- _Task brief_: From the line holding "None => client_verify_request" to the final line below, restate each line word for word and add nothing.

- _Records_:
--
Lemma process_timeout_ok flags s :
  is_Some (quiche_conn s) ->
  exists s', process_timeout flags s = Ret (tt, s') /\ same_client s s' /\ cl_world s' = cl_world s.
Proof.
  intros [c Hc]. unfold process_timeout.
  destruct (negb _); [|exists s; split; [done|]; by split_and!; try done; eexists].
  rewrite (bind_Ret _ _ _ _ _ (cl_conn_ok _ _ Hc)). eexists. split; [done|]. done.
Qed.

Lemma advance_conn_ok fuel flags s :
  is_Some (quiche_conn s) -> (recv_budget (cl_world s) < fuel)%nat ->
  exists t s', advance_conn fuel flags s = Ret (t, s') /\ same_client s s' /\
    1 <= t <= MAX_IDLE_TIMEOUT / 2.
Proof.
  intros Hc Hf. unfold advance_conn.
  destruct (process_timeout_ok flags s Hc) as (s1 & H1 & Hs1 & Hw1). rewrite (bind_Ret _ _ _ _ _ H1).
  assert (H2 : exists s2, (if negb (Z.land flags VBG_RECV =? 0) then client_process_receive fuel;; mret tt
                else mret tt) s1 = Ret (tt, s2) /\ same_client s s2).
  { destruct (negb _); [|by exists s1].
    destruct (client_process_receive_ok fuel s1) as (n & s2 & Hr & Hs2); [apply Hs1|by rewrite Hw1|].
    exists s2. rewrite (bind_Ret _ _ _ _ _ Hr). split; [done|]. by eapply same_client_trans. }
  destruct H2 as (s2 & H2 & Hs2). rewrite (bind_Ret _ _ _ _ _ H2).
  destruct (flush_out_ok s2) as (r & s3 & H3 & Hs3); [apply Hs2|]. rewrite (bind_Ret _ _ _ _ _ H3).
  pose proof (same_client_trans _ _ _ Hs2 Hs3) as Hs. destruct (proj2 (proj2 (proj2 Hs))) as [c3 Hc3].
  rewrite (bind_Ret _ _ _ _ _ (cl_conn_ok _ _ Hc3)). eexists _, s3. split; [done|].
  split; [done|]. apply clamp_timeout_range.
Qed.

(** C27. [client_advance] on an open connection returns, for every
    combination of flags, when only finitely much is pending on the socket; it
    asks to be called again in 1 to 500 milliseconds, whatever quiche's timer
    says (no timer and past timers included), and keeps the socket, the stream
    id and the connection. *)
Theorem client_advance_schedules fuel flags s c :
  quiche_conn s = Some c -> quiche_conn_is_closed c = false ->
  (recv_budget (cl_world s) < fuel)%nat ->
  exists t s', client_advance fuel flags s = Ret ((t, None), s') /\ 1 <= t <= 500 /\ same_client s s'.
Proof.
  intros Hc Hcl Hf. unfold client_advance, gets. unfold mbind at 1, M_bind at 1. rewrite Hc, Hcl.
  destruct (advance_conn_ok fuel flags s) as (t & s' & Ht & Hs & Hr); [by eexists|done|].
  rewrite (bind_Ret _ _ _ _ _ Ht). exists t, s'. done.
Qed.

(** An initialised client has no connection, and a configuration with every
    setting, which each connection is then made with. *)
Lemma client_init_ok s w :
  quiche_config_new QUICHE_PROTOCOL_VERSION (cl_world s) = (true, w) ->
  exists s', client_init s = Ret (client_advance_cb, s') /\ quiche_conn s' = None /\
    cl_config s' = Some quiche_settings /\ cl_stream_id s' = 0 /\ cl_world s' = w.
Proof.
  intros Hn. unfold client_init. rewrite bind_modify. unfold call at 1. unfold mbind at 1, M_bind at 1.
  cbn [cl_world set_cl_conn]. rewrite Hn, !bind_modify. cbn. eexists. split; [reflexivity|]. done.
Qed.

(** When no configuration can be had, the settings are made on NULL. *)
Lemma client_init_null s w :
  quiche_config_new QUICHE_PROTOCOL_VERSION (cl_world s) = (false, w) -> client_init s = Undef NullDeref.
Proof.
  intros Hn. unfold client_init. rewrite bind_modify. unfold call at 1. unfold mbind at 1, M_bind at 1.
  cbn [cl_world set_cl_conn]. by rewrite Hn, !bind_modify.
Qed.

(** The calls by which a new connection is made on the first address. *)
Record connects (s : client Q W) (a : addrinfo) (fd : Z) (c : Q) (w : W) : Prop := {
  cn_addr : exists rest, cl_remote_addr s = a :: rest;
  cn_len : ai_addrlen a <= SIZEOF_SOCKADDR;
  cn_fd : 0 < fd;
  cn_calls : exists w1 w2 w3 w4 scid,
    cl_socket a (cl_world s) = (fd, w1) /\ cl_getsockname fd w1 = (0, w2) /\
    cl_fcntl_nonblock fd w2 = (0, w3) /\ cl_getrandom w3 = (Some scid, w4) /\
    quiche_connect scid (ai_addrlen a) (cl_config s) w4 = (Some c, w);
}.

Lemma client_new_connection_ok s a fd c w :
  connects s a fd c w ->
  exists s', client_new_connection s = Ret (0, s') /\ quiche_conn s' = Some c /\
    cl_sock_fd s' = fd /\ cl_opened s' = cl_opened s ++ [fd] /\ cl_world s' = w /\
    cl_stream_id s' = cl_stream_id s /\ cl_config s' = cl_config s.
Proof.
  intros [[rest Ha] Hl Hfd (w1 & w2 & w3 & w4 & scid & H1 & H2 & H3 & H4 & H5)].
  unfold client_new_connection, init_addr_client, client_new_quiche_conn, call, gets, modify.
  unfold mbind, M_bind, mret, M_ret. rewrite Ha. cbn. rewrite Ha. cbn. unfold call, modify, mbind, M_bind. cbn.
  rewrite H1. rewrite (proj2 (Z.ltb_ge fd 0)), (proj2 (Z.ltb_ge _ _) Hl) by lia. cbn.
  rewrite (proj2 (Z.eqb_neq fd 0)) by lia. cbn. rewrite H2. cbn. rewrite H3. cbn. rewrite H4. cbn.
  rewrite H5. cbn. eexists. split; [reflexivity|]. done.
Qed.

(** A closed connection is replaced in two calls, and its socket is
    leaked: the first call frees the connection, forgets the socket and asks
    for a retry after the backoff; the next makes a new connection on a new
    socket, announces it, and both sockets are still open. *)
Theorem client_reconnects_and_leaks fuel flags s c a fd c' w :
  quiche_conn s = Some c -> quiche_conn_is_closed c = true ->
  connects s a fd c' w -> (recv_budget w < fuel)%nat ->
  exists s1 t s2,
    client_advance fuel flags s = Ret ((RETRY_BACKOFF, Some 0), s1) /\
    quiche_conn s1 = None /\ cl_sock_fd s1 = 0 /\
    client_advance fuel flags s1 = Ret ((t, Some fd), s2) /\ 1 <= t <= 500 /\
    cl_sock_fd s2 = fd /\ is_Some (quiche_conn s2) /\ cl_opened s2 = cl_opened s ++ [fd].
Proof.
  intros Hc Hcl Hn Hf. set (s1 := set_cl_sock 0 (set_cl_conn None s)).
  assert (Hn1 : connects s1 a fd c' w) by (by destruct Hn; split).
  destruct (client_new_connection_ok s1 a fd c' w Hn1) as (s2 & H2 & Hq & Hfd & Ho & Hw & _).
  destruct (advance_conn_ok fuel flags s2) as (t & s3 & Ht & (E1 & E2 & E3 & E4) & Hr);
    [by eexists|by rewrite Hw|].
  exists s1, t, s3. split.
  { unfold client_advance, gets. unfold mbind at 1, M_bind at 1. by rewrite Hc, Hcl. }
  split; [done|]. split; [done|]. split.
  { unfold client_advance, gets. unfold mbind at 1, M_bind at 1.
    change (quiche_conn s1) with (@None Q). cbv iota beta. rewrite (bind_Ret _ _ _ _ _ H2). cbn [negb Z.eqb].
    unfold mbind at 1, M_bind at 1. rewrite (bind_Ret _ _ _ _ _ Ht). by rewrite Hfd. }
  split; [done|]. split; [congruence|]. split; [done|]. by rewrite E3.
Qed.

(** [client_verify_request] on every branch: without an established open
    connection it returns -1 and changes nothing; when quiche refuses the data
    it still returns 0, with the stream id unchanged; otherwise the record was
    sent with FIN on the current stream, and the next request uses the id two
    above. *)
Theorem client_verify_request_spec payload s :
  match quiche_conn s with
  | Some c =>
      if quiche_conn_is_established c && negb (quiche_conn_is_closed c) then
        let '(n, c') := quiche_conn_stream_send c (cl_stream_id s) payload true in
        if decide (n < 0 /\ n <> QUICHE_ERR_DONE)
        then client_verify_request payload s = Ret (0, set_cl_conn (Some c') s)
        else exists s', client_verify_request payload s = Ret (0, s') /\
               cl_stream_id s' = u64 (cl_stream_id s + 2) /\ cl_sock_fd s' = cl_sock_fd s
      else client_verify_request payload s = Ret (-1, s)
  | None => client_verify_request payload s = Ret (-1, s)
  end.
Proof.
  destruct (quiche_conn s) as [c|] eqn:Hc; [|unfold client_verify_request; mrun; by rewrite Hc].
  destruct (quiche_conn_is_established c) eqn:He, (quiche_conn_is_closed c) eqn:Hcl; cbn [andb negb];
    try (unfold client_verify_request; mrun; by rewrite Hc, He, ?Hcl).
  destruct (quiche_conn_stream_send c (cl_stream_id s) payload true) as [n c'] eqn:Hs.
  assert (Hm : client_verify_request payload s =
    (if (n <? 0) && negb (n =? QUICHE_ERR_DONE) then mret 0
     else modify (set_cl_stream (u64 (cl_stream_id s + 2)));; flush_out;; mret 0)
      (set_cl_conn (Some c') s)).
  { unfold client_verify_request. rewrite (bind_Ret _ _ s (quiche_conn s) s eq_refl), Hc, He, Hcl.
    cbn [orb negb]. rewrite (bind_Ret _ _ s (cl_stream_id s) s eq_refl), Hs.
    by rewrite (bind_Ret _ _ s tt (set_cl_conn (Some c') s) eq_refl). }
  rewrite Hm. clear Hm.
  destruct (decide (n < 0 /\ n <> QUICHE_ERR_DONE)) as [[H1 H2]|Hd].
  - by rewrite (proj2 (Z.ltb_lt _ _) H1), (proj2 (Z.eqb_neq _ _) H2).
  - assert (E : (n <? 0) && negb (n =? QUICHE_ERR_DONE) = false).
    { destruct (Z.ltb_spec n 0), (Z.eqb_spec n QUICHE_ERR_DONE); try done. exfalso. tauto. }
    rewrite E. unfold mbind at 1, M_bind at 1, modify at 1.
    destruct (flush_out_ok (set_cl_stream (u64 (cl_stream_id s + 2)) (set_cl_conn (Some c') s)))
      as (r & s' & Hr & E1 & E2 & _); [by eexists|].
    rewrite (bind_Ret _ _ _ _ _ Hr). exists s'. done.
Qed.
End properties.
--
- _Exercise response_:
  | None => client_verify_request payload s = Ret (-1, s)
  end.
Proof.
  destruct (quiche_conn s) as [c|] eqn:Hc; [|unfold client_verify_request; mrun; by rewrite Hc].
  destruct (quiche_conn_is_established c) eqn:He, (quiche_conn_is_closed c) eqn:Hcl; cbn [andb negb];
    try (unfold client_verify_request; mrun; by rewrite Hc, He, ?Hcl).
  destruct (quiche_conn_stream_send c (cl_stream_id s) payload true) as [n c'] eqn:Hs.
  assert (Hm : client_verify_request payload s =
    (if (n <? 0) && negb (n =? QUICHE_ERR_DONE) then mret 0
     else modify (set_cl_stream (u64 (cl_stream_id s + 2)));; flush_out;; mret 0)
      (set_cl_conn (Some c') s)).
  { unfold client_verify_request. rewrite (bind_Ret _ _ s (quiche_conn s) s eq_refl), Hc, He, Hcl.
    cbn [orb negb]. rewrite (bind_Ret _ _ s (cl_stream_id s) s eq_refl), Hs.
    by rewrite (bind_Ret _ _ s tt (set_cl_conn (Some c') s) eq_refl). }
  rewrite Hm. clear Hm.
  destruct (decide (n < 0 /\ n <> QUICHE_ERR_DONE)) as [[H1 H2]|Hd].
  - by rewrite (proj2 (Z.ltb_lt _ _) H1), (proj2 (Z.eqb_neq _ _) H2).
  - assert (E : (n <? 0) && negb (n =? QUICHE_ERR_DONE) = false).
    { destruct (Z.ltb_spec n 0), (Z.eqb_spec n QUICHE_ERR_DONE); try done. exfalso. tauto. }
    rewrite E. unfold mbind at 1, M_bind at 1, modify at 1.
    destruct (flush_out_ok (set_cl_stream (u64 (cl_stream_id s + 2)) (set_cl_conn (Some c') s)))
      as (r & s' & Hr & E1 & E2 & _); [by eexists|].
    rewrite (bind_Ret _ _ _ _ _ Hr). exists s'. done.
Qed.
End properties.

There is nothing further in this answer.